▶ About this task: From the line with "split; [|split]." to the final line of the records, reproduce every line exactly and only those lines.

▬▬▬▬▬▬

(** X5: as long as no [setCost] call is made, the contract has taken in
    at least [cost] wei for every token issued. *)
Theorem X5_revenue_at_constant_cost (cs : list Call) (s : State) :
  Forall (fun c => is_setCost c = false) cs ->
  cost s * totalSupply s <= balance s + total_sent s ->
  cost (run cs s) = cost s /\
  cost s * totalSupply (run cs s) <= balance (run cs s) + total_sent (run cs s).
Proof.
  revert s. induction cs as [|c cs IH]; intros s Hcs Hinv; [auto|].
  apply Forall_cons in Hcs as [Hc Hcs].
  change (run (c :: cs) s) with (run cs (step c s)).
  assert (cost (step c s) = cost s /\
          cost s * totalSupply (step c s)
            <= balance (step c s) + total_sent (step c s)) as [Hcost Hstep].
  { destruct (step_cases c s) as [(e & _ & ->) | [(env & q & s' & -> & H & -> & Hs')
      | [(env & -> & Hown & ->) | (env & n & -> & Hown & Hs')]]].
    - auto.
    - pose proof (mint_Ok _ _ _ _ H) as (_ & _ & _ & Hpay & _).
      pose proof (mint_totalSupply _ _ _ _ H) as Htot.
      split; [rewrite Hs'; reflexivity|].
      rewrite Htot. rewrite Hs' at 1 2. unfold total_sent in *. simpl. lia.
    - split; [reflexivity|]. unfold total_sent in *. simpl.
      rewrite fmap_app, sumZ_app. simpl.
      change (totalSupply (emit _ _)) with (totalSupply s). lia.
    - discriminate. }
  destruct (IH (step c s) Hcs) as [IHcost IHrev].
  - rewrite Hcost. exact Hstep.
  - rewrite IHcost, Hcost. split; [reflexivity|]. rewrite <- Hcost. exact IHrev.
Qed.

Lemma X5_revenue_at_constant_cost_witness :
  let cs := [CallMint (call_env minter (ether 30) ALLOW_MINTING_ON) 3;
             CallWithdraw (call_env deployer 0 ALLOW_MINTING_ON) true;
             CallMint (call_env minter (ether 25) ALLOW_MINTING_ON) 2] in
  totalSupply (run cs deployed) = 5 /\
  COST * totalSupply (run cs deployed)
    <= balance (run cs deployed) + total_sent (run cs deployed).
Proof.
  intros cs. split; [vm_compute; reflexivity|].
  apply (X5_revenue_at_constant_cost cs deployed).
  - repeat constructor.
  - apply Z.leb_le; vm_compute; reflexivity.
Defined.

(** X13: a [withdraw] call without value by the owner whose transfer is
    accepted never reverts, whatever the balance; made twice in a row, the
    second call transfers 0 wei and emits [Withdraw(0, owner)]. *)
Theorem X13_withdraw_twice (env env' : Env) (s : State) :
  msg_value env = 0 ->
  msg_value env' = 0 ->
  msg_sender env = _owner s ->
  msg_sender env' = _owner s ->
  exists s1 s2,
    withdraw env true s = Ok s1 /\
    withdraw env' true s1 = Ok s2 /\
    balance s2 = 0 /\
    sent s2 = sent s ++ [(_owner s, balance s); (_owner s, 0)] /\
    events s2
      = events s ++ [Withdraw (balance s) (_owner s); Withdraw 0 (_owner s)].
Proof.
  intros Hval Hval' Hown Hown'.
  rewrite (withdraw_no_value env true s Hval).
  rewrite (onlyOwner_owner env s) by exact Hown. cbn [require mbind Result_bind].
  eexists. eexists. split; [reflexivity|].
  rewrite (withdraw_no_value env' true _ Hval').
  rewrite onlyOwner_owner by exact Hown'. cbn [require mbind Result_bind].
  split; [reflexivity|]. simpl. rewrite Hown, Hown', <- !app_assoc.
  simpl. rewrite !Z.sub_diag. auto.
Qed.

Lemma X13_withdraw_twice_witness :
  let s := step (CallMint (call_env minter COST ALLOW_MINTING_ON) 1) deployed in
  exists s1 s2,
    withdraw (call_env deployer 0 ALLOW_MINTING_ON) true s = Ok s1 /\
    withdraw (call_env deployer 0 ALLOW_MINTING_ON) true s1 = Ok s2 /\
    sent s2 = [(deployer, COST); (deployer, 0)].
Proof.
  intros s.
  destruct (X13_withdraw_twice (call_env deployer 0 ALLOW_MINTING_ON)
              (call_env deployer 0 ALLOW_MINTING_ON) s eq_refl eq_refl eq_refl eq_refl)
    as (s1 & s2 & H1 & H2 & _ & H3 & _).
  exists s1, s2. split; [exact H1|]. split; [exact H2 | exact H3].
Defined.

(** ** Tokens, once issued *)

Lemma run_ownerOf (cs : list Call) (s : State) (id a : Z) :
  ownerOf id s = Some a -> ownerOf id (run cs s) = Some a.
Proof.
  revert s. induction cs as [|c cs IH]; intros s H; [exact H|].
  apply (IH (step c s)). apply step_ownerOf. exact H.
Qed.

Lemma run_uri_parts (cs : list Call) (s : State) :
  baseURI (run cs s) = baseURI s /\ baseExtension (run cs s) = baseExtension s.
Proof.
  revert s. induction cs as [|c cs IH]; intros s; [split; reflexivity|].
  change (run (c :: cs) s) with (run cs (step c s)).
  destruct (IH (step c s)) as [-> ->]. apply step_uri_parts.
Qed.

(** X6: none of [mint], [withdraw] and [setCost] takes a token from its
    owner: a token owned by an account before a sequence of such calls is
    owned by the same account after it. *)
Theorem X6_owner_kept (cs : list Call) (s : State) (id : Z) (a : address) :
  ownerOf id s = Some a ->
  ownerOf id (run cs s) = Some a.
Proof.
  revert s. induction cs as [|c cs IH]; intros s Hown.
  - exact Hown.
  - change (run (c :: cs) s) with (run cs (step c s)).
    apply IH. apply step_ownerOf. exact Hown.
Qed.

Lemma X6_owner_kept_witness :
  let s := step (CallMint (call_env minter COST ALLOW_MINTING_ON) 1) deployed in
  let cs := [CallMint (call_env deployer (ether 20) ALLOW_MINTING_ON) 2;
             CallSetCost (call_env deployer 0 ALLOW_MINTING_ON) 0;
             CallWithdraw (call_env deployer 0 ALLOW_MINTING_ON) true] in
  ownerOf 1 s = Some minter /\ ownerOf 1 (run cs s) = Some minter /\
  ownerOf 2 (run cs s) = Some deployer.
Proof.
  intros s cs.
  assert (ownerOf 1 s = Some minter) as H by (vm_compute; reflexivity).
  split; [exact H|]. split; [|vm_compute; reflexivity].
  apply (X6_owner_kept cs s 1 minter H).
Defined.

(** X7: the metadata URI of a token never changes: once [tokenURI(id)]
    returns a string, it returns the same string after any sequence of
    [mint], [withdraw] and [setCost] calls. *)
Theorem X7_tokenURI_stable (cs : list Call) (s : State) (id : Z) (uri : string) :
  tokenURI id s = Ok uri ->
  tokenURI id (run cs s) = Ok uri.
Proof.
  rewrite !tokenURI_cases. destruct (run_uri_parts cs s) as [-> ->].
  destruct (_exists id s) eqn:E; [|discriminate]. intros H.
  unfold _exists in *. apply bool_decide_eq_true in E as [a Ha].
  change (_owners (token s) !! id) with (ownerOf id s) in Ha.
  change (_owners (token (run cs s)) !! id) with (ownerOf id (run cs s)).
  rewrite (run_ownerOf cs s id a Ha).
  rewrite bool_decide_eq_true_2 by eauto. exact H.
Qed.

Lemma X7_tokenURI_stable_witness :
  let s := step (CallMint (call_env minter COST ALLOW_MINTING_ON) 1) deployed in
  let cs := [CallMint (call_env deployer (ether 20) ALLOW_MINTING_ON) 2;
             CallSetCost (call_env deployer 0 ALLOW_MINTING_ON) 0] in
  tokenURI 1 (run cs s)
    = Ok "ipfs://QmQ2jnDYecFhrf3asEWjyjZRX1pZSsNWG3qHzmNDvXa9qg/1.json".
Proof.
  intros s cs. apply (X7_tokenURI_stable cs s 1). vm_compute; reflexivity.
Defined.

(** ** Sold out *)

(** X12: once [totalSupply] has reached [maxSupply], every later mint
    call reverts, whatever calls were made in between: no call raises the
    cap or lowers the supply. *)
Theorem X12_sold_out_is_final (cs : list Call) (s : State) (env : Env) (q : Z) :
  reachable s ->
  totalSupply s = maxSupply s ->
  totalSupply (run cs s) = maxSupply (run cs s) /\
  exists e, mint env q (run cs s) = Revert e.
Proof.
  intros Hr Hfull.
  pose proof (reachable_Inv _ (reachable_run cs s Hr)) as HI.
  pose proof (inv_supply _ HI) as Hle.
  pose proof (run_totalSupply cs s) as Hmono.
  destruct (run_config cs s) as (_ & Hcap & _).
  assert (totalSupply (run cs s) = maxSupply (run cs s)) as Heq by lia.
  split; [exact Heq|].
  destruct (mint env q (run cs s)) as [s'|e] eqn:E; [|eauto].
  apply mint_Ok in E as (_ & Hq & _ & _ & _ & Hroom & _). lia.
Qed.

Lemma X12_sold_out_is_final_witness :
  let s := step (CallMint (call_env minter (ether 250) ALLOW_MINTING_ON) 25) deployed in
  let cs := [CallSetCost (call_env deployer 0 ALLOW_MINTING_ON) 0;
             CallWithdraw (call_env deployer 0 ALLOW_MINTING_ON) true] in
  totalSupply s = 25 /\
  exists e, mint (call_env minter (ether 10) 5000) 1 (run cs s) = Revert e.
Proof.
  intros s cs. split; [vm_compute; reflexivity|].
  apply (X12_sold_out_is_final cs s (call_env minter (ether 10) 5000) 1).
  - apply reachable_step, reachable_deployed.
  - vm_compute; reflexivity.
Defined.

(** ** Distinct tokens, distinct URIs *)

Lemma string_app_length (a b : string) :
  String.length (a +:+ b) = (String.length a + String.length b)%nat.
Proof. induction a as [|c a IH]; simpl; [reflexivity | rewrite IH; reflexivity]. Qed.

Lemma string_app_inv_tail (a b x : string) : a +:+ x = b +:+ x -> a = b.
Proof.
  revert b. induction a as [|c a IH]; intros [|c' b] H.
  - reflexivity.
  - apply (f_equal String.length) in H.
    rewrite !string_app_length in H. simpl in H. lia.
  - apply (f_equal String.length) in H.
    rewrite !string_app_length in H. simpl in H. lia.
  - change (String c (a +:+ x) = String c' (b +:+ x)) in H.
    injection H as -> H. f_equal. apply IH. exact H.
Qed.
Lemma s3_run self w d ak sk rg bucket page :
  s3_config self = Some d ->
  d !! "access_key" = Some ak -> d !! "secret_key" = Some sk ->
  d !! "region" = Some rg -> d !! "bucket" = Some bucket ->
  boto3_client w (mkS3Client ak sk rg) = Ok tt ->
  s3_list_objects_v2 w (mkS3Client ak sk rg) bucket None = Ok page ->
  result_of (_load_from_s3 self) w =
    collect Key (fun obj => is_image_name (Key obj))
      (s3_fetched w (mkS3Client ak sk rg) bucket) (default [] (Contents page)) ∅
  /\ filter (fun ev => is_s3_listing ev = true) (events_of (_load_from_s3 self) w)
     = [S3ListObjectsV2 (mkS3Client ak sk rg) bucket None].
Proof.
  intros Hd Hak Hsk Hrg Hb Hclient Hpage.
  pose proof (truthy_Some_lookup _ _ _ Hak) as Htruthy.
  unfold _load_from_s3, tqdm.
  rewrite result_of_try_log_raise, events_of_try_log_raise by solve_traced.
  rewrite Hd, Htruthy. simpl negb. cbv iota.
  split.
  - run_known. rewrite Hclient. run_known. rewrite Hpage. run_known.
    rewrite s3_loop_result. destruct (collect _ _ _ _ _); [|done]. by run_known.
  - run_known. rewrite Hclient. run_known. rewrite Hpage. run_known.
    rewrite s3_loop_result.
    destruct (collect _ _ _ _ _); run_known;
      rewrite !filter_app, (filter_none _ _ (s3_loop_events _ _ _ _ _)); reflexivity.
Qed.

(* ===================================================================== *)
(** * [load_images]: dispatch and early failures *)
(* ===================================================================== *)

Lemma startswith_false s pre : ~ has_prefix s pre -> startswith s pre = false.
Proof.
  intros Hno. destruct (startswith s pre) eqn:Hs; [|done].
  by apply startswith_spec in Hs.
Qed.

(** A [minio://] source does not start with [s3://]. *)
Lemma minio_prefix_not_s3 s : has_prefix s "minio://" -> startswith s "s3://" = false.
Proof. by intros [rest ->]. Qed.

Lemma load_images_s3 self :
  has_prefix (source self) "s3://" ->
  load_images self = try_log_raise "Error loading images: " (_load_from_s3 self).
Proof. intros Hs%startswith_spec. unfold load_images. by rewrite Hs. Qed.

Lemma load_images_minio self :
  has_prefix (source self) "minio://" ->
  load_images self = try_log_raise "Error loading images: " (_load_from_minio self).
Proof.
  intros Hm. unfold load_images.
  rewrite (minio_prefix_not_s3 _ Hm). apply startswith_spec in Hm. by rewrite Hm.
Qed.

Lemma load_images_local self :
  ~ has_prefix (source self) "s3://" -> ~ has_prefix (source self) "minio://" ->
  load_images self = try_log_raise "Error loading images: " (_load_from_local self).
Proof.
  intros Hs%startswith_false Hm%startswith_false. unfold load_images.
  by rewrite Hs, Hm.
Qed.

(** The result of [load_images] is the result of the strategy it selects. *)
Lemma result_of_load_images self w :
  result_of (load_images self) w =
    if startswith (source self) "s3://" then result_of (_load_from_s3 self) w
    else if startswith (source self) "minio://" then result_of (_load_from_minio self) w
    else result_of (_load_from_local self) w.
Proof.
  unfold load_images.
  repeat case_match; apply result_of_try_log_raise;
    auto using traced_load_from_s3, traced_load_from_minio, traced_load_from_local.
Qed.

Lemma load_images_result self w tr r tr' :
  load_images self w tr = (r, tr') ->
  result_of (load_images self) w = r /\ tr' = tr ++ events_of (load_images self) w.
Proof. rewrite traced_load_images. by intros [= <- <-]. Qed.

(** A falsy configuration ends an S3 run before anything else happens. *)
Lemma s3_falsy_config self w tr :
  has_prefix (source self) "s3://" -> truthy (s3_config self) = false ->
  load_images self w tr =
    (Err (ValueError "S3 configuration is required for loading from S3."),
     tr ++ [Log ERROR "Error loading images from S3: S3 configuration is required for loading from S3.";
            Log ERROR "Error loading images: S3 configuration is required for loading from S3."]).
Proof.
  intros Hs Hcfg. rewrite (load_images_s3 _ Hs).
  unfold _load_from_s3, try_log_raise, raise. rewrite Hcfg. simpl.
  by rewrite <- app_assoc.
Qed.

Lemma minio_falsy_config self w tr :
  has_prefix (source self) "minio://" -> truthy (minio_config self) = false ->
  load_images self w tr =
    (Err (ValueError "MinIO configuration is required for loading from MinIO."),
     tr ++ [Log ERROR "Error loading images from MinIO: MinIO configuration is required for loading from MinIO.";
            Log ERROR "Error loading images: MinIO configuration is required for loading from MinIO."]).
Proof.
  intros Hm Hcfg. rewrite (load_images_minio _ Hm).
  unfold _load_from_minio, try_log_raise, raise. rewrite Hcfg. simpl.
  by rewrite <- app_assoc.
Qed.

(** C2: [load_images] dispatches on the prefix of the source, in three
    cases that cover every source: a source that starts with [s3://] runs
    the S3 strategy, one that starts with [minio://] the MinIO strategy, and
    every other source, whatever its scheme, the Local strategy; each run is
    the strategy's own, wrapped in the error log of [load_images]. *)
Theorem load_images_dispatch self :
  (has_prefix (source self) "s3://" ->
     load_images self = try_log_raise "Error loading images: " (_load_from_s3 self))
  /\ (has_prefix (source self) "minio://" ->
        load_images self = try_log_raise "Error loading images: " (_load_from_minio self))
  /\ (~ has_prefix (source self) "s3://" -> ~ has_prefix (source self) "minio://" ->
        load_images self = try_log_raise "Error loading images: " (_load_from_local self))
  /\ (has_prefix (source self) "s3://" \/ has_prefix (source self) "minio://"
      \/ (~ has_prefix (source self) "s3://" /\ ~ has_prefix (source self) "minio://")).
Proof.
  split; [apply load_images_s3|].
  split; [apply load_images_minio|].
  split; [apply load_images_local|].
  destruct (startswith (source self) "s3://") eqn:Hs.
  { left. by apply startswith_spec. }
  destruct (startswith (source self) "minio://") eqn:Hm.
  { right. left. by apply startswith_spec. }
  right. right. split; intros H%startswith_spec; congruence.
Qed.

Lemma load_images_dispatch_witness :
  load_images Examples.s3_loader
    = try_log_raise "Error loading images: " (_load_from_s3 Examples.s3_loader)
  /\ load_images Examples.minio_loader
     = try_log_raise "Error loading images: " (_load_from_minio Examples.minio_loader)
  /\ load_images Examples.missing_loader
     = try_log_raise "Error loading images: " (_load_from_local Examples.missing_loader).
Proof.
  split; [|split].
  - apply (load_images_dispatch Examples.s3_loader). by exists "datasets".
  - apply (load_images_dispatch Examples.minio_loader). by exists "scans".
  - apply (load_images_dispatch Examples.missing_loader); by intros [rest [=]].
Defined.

▬▬▬▬▬▬

▶ Reply to the exercise:
  split; [|split].
  - apply (load_images_dispatch Examples.s3_loader). by exists "datasets".
  - apply (load_images_dispatch Examples.minio_loader). by exists "scans".
  - apply (load_images_dispatch Examples.missing_loader); by intros [rest [=]].
Defined.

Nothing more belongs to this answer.